“Necesito el mar porque me enseña.”. Pablo Neruda

Viernes: aviso naranja por costeros (oleaje) y aviso amarillo por viento.

La Peña de la Vieja ( Relato).

MI ULTIMA VOLUNTAD: Quiero que me entierren al lado de Pablo.

No me importa desaparecer.

Leyó con espanto la nota que su amigo le había dejado sobre la mesa e intentó acercarse al cuartito donde suponía que estaba muerto. Golpeó la puerta con los nudillos tanto rato que se hizo sangre; por azar encontró la llave.

Al verlo tirado, los labios sin color y al pie de una cama revuelta, Loreto dio un grito aunque en aquel ático era imposible que la oyesen. Por eso, sin pensarlo más, se acercó a su cuerpo y trató de reanimarlo. Clavada al suelo, sus largas y delgadas piernas parecían harapos. Bajó la escalera como alma que lleva el diablo y del portabultos del coche volvió con una manta; para quitarle el frío se sentó a su lado, lo atrajo hacia ella y lo besó sin importarle el peligro que podría suponer. Algo le decía que tenía que estar junto a él.

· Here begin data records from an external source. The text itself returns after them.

(** The forward operator with the log response [(m0, m0)], from 2 along the
    step 1. *)
Lemma objective_expands_along_linear_response_witness :
  exists obj g H gh Hh q,
    get_objective [2]%R example.line_data example.fop_line example.line_damping 20
      = Ok obj /\
    get_gradient [2]%R example.line_data example.fop_line example.line_damping 20
      = Ok g /\
    get_hessian [2]%R example.line_data example.fop_line example.line_damping 20
      = Ok H /\
    vecvec g [1]%R = Ok gh /\
    matvec H [1]%R = Ok Hh /\
    vecvec [1]%R Hh = Ok q /\
    get_objective [3]%R example.line_data example.fop_line example.line_damping 20
      = Ok (obj + gh + q)%R.
Proof.
  apply (objective_expands_along_linear_response example.fop_line example.line_G
           example.line_damping example.line_data [2]%R [1]%R [3]%R [1; 1]%R 20).
  - rewrite ert_get_jacobian_value, rescale_entries by reflexivity.
    unfold example.line_G, mk_matrix. cbn. rewrite ln_exp, exp_ln by lra.
    arrays_eq; field; apply Rgt_not_eq, exp_pos.
  - reflexivity.
  - reflexivity.
  - reflexivity.
  - reflexivity.
  - reflexivity.
  - unfold add, broadcast1. cbn. arrays_eq; ring.
  - unfold matvec. cbn. arrays_eq; ring.
  - unfold add, broadcast1, get_response, np.log, array. cbn. rewrite !ln_exp.
    arrays_eq; ring.
Defined.

(** X8.  In the scipy-minimize script the gradient is half of what the
    objective calls for: along a step [h] on which the log response is
    linear, the objective at [m + h] is the objective at [m] plus twice
    [gradient . h] plus [h^T Hessian h]. *)
Theorem scipy_gradient_is_half_the_slope_of_the_objective
    (forward_operator : pygimli.forward_operator)
    (J Wm : matrix) (d m h mh Jh : vector) (lamda : R) :
  get_jacobian m forward_operator = Ok J ->
  length d = nrows J ->
  length (get_response m forward_operator) = nrows J ->
  length m = ncols J ->
  length h = ncols J ->
  ncols Wm = ncols J ->
  add m h = Ok mh ->
  matvec J h = Ok Jh ->
  add (get_response m forward_operator) Jh = Ok (get_response mh forward_operator) ->
  exists obj g H gh Hh q,
    pygimli_ert_scipy_minimize.get_objective m d forward_operator Wm lamda = Ok obj /\
    pygimli_ert_scipy_minimize.get_gradient m d forward_operator Wm lamda = Ok g /\
    pygimli_ert_scipy_minimize.get_hessian m d forward_operator Wm lamda = Ok H /\
    vecvec g h = Ok gh /\
    matvec H h = Ok Hh /\
    vecvec h Hh = Ok q /\
    pygimli_ert_scipy_minimize.get_objective mh d forward_operator Wm lamda =
    Ok (obj + 2 * gh + q)%R.
Proof.
  intros EJ Ld Lr Lm Lh LW Emh EJh Eresp.
  destruct (quadratic_form_value J Wm lamda h Lh LW) as (Hh & EHh & Eq).
  eexists _, _, (hessian_formula_unweighted J Wm lamda), _, Hh, _.
  rewrite !scipy_get_objective_eq.
  split; [ apply (gn_objective_value forward_operator J Wm d m lamda Ld Lr Lm LW) | ].
  split; [ eapply scipy_gradient_value; eassumption | ].
  split; [ now apply (ert_get_hessian_value forward_operator m d Wm lamda J) | ].
  split; [ apply vecvec_ok; now rewrite length_mk_vector | ].
  split; [ exact EHh | ]. split; [ exact Eq | ].
  rewrite (objective_step_value forward_operator J Wm d m h mh Jh lamda
             Ld Lr Lm Lh LW Emh EJh Eresp).
  f_equal. rewrite length_mk_vector.
  rewrite <- gradient_dot_step.
  f_equal. f_equal. rewrite <- sum_n_scal. apply sum_n_ext. intros j Hj.
  rewrite vget_mk_vector by exact Hj. ring.
Qed.

(** The forward operator with the log response [(m0, m0)], from 2 along the
    step 1. *)
Lemma scipy_gradient_is_half_the_slope_of_the_objective_witness :
  exists obj g H gh Hh q,
    pygimli_ert_scipy_minimize.get_objective [2]%R example.line_data example.fop_line
      example.line_damping 20 = Ok obj /\
    pygimli_ert_scipy_minimize.get_gradient [2]%R example.line_data example.fop_line
      example.line_damping 20 = Ok g /\
    pygimli_ert_scipy_minimize.get_hessian [2]%R example.line_data example.fop_line
      example.line_damping 20 = Ok H /\
    vecvec g [1]%R = Ok gh /\
    matvec H [1]%R = Ok Hh /\
    vecvec [1]%R Hh = Ok q /\
    pygimli_ert_scipy_minimize.get_objective [3]%R example.line_data example.fop_line
      example.line_damping 20 = Ok (obj + 2 * gh + q)%R.
Proof.
  apply (scipy_gradient_is_half_the_slope_of_the_objective example.fop_line
           example.line_G example.line_damping example.line_data
           [2]%R [1]%R [3]%R [1; 1]%R 20).
  - rewrite ert_get_jacobian_value, rescale_entries by reflexivity.
    unfold example.line_G, mk_matrix. cbn. rewrite ln_exp, exp_ln by lra.
    arrays_eq; field; apply Rgt_not_eq, exp_pos.
  - reflexivity.
  - reflexivity.
  - reflexivity.
  - reflexivity.
  - reflexivity.
  - unfold add, broadcast1. cbn. arrays_eq; ring.
  - unfold matvec. cbn. arrays_eq; ring.
  - unfold add, broadcast1, get_response, np.log, array. cbn. rewrite !ln_exp.
    arrays_eq; ring.
Defined.

(** ** The update on a linear forward model *)

Section Reflection.

Local Open Scope R_scope.

Variable forward_operator : pygimli.forward_operator.
Variables G Wm : matrix.
Variables d m Gtd Hm : vector.
Variable lamda : R.

Hypothesis jacobian_is_G : get_jacobian m forward_operator = Ok G.
Hypothesis response_is_Gm : matvec G m = Ok (get_response m forward_operator).
Hypothesis data_length : length d = nrows G.
Hypothesis Wm_columns : ncols Wm = ncols G.
Hypothesis Gtd_value : matvec (transpose G) d = Ok Gtd.
Hypothesis Hm_value : matvec (hessian_formula_unweighted G Wm lamda) m = Ok Hm.

(** On a linear forward model the gradient is [2 (H m - G^T d)], for the
    Hessian [H] of the script. *)
Lemma gn_gradient_linear :
  get_gradient m d forward_operator Wm lamda =
  Ok (mk_vector (ncols G) (fun j => 2 * (vget Hm j - vget Gtd j))).
Proof.
  pose proof (ls_model_length forward_operator G m response_is_Gm) as Lm.
  pose proof (ls_response forward_operator G m response_is_Gm) as Er.
  assert (Lr : length (get_response m forward_operator) = nrows G)
    by (rewrite Er; apply length_mk_vector).
  rewrite (gn_gradient_value forward_operator G Wm d m lamda
             jacobian_is_G data_length Lr Lm Wm_columns).
  f_equal. apply mk_vector_ext. intros j Hj.
  rewrite (ls_Gtd G d Gtd Gtd_value), vget_mk_vector by exact Hj.
  pose proof Hm_value as EH. apply matvec_inv in EH as [_ EH].
  assert (NH : nrows (hessian_formula_unweighted G Wm lamda) = ncols G)
    by apply nrows_mk_matrix.
  assert (CH : ncols (hessian_formula_unweighted G Wm lamda) = ncols G)
    by apply ncols_mk_matrix.
  rewrite EH, NH, CH, vget_mk_vector by exact Hj.
  assert (S1 : sum_n (nrows G) (fun k =>
                 (vget d k - vget (get_response m forward_operator) k) * mget G k j)
               = sum_n (nrows G) (fun k => mget G k j * vget d k)
                 - sum_n (ncols G) (fun l =>
                     sum_n (nrows G) (fun k => mget G k j * mget G k l) * vget m l)).
  { rewrite (sum_n_ext (ncols G) _
               (fun l => sum_n (nrows G) (fun k => mget G k j * mget G k l * vget m l)))
      by (intros l _; now rewrite sum_n_scal_r).
    rewrite sum_n_swap, <- sum_n_minus. apply sum_n_ext. intros k Hk.
    rewrite Er, vget_mk_vector by exact Hk.
    rewrite (sum_n_ext (ncols G) (fun i => mget G k j * mget G k i * vget m i)
               (fun i => mget G k j * (mget G k i * vget m i))) by (intros; ring).
    rewrite sum_n_scal. ring. }
  assert (S2 : sum_n (ncols G) (fun l =>
                 mget (hessian_formula_unweighted G Wm lamda) j l * vget m l)
               = sum_n (ncols G) (fun l =>
                   sum_n (nrows G) (fun k => mget G k j * mget G k l) * vget m l)
                 + lamda * sum_n (ncols G) (fun l =>
                     sum_n (nrows Wm) (fun k => mget Wm k j * mget Wm k l) * vget m l)).
  { rewrite <- sum_n_scal, <- sum_n_plus. apply sum_n_ext. intros l Hl.
    unfold hessian_formula_unweighted. rewrite mget_mk_matrix by assumption. ring. }
  rewrite S1, S2. ring.
Qed.

End Reflection.

(** The update at a model where the forward model is linear: with [H] the
    Hessian of the script, [H_inv] a left inverse of it and [m_star] a
    solution of [H m_star = G^T d], the update leads to [2 m_star - m]. *)
Lemma manual_step_on_linear_model
    (linalg_solve : matrix -> vector -> result vector)
    (forward_operator : pygimli.forward_operator)
    (G Wm H_inv : matrix) (d m m0 Gtd m_star : vector) (lamda : R)
    (inv_options : cofi.params) :
  solve_sound linalg_solve ->
  solve_complete linalg_solve ->
  get_jacobian m forward_operator = Ok G ->
  matvec G m = Ok (get_response m forward_operator) ->
  length d = nrows G ->
  ncols Wm = ncols G ->
  matmul H_inv (hessian_formula_unweighted G Wm lamda) = Ok (eye (ncols G)) ->
  matvec (transpose G) d = Ok Gtd ->
  matvec (hessian_formula_unweighted G Wm lamda) m_star = Ok Gtd ->
  manual_step linalg_solve
    (__init__ (ert_problem d forward_operator Wm lamda m0) inv_options) m =
  Ok (mk_vector (ncols G) (fun i => 2 * vget m_star i - vget m i)%R).
Proof.
  intros Hs Hc EJ ER Ld LW EL Ed Estar.
  pose proof (ls_model_length forward_operator G m ER) as Lm.
  pose proof (ert_get_hessian_value forward_operator m d Wm lamda G LW EJ) as EH'.
  assert (NH : nrows (hessian_formula_unweighted G Wm lamda) = ncols G)
    by apply nrows_mk_matrix.
  assert (CH : ncols (hessian_formula_unweighted G Wm lamda) = ncols G)
    by apply ncols_mk_matrix.
  assert (WH : wf (hessian_formula_unweighted G Wm lamda)) by apply wf_mk_matrix.
  assert (EHm : matvec (hessian_formula_unweighted G Wm lamda) m =
                Ok (mk_vector (ncols G) (fun i =>
                      sum_n (ncols G) (fun k =>
                        mget (hessian_formula_unweighted G Wm lamda) i k * vget m k)%R))).
  { rewrite matvec_ok by congruence. now rewrite NH, CH. }
  pose proof (gn_gradient_linear forward_operator G Wm d m Gtd _ lamda
                EJ ER Ld LW Ed EHm) as Eg.
  clear EHm.
  remember (hessian_formula_unweighted G Wm lamda) as Hf eqn:EHf.
  clear EHf.
  set (step := mk_vector (ncols G) (fun i => 2 * (vget m_star i - vget m i))%R).
  set (Hm := mk_vector (ncols G) (fun i =>
               sum_n (ncols G) (fun k => mget Hf i k * vget m k)%R)) in *.
  assert (Ex : matvec Hf step =
               Ok (negative (mk_vector (ncols G) (fun j =>
                               2 * (vget Hm j - vget Gtd j))%R))).
  { apply matvec_inv in Estar as [Ls EG]. rewrite NH, CH in EG.
    unfold step. rewrite matvec_ok by (rewrite length_mk_vector; exact CH).
    rewrite NH, CH. f_equal.
    apply vector_ext; rewrite length_mk_vector;
      [ now rewrite length_negative, length_mk_vector | ].
    intros j Hj. rewrite vget_negative, !vget_mk_vector by exact Hj.
    unfold Hm. rewrite EG, !vget_mk_vector by exact Hj.
    rewrite (sum_n_ext (ncols G)
               (fun k => mget Hf j k *
                         vget (mk_vector (ncols G) (fun i =>
                                 2 * (vget m_star i - vget m i))) k)
               (fun k => 2 * (mget Hf j k * vget m_star k - mget Hf j k * vget m k)))%R
      by (intros k Hk; rewrite vget_mk_vector by exact Hk; ring).
    rewrite sum_n_scal, sum_n_minus. ring. }
  assert (EL' : matmul H_inv Hf = Ok (eye (ncols Hf))) by now rewrite CH.
  pose proof (solve_unique linalg_solve Hf H_inv _ _ Hs Hc WH
                (eq_trans NH (eq_sym CH)) EL' Ex) as Es.
  unfold manual_step.
  cbn [_hessian _gradient _model_0 __init__ ert_problem cofi.hessian cofi.gradient
         cofi.initial_model array].
  rewrite EH', Eg. cbn [rbind]. rewrite Es. cbn [rbind].
  rewrite add_ok by (unfold step; now rewrite length_mk_vector).
  rewrite Lm. f_equal. apply mk_vector_ext. intros i Hi.
  unfold step. rewrite vget_mk_vector by exact Hi. ring.
Qed.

-Mi amor, deja que me vaya –susurró Richard.

-Calladito, ssssshh.

Ya había sucedido otras veces: su deseo de huida lo arrastraba a mezclar alcohol y pastillas. Pensó en sus palabras. “Menos mal que no creo en nada” –le había dicho. “La religión es una neurosis y una obsesión infantil, sólo la hemos construido para huir del miedo” –insistía. Ella no estaba tan segura de que fuese un ateo total, nadie puede negar del todo la posibilidad de un Ser superior.

-Tienes razón. Mi mayor rechazo es el concepto de culpa. A veces especulo con dioses antiguos, Isis y Osiris. También estoy asimilando que Buda es armonioso –le dijo unos días más tarde.

-Pensar es importante –procuraba ser conciliadora; de ninguna manera pretendía herir su sensibilidad.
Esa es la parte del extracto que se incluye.